- Your goal
Both the line below containing "Lemma ack_loop_spec q" and the line containing "run_st_in Hrun. destruct", along with every line between them, should be repeated exactly; no other line belongs in the answer.

Collected data
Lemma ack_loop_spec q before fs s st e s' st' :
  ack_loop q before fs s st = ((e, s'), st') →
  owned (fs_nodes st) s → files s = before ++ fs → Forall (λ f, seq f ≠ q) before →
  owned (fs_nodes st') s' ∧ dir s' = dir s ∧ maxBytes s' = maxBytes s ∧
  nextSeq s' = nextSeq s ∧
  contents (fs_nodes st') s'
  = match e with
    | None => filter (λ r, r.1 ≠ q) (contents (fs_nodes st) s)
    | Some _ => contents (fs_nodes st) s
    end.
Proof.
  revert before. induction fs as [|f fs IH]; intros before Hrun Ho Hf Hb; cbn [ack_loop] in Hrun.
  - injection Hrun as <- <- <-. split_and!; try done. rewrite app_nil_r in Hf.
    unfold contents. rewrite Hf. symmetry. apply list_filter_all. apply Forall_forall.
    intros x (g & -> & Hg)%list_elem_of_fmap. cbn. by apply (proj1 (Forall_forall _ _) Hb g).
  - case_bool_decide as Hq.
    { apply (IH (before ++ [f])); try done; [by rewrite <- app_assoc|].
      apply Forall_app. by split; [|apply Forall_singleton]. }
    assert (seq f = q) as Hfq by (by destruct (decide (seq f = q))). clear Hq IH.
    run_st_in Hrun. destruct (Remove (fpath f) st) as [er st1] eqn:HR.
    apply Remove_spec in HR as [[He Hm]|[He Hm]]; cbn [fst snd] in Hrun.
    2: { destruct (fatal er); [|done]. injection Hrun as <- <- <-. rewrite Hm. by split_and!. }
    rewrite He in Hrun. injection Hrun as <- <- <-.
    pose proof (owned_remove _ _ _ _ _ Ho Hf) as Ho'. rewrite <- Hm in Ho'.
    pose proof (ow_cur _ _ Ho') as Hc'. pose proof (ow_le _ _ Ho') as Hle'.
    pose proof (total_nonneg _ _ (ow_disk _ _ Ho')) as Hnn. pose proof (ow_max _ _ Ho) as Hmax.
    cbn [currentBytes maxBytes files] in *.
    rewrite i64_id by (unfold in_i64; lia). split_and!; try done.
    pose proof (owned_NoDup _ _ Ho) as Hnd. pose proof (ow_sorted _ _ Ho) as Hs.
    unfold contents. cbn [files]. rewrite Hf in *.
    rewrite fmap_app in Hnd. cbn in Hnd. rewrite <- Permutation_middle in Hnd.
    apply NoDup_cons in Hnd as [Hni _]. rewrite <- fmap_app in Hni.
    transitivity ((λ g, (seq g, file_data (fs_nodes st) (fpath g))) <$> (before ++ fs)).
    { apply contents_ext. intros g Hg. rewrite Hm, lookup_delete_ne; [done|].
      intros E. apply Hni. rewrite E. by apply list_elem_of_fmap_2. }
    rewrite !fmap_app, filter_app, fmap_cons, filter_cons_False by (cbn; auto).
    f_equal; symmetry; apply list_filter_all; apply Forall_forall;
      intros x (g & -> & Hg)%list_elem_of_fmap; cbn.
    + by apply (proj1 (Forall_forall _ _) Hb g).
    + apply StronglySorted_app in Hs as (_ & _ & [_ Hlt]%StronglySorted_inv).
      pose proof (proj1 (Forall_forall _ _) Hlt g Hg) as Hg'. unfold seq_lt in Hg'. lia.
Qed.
...
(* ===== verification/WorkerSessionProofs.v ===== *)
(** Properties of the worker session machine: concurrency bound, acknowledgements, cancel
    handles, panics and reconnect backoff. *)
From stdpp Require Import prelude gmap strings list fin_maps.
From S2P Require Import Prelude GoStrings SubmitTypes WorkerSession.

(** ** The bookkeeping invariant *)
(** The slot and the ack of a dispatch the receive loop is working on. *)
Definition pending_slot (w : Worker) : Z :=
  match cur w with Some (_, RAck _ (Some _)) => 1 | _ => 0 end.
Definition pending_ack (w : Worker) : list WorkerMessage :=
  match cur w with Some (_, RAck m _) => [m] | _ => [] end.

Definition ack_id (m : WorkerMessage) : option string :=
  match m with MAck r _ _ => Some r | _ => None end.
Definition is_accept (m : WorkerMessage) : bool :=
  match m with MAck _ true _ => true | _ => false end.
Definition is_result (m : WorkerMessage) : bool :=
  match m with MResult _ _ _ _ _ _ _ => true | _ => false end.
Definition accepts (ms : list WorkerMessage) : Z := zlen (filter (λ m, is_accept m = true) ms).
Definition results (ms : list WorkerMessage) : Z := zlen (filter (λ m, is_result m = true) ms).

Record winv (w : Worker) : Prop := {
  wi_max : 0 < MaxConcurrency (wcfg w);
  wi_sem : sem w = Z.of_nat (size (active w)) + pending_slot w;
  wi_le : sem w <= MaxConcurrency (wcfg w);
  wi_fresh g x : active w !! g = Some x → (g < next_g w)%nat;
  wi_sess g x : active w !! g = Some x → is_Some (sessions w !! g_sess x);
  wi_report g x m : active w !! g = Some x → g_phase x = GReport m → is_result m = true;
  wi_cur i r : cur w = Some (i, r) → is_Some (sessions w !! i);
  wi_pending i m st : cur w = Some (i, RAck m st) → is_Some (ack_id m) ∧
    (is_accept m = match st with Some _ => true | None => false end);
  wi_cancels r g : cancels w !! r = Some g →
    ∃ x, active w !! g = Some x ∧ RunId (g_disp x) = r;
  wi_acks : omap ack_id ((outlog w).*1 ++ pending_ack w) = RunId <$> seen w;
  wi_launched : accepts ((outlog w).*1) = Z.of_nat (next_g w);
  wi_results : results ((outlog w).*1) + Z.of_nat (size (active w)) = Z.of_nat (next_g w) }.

- Solution to this exercise
Lemma ack_loop_spec q before fs s st e s' st' :
  ack_loop q before fs s st = ((e, s'), st') →
  owned (fs_nodes st) s → files s = before ++ fs → Forall (λ f, seq f ≠ q) before →
  owned (fs_nodes st') s' ∧ dir s' = dir s ∧ maxBytes s' = maxBytes s ∧
  nextSeq s' = nextSeq s ∧
  contents (fs_nodes st') s'
  = match e with
    | None => filter (λ r, r.1 ≠ q) (contents (fs_nodes st) s)
    | Some _ => contents (fs_nodes st) s
    end.
Proof.
  revert before. induction fs as [|f fs IH]; intros before Hrun Ho Hf Hb; cbn [ack_loop] in Hrun.
  - injection Hrun as <- <- <-. split_and!; try done. rewrite app_nil_r in Hf.
    unfold contents. rewrite Hf. symmetry. apply list_filter_all. apply Forall_forall.
    intros x (g & -> & Hg)%list_elem_of_fmap. cbn. by apply (proj1 (Forall_forall _ _) Hb g).
  - case_bool_decide as Hq.
    { apply (IH (before ++ [f])); try done; [by rewrite <- app_assoc|].
      apply Forall_app. by split; [|apply Forall_singleton]. }
    assert (seq f = q) as Hfq by (by destruct (decide (seq f = q))). clear Hq IH.
    run_st_in Hrun. destruct (Remove (fpath f) st) as [er st1] eqn:HR.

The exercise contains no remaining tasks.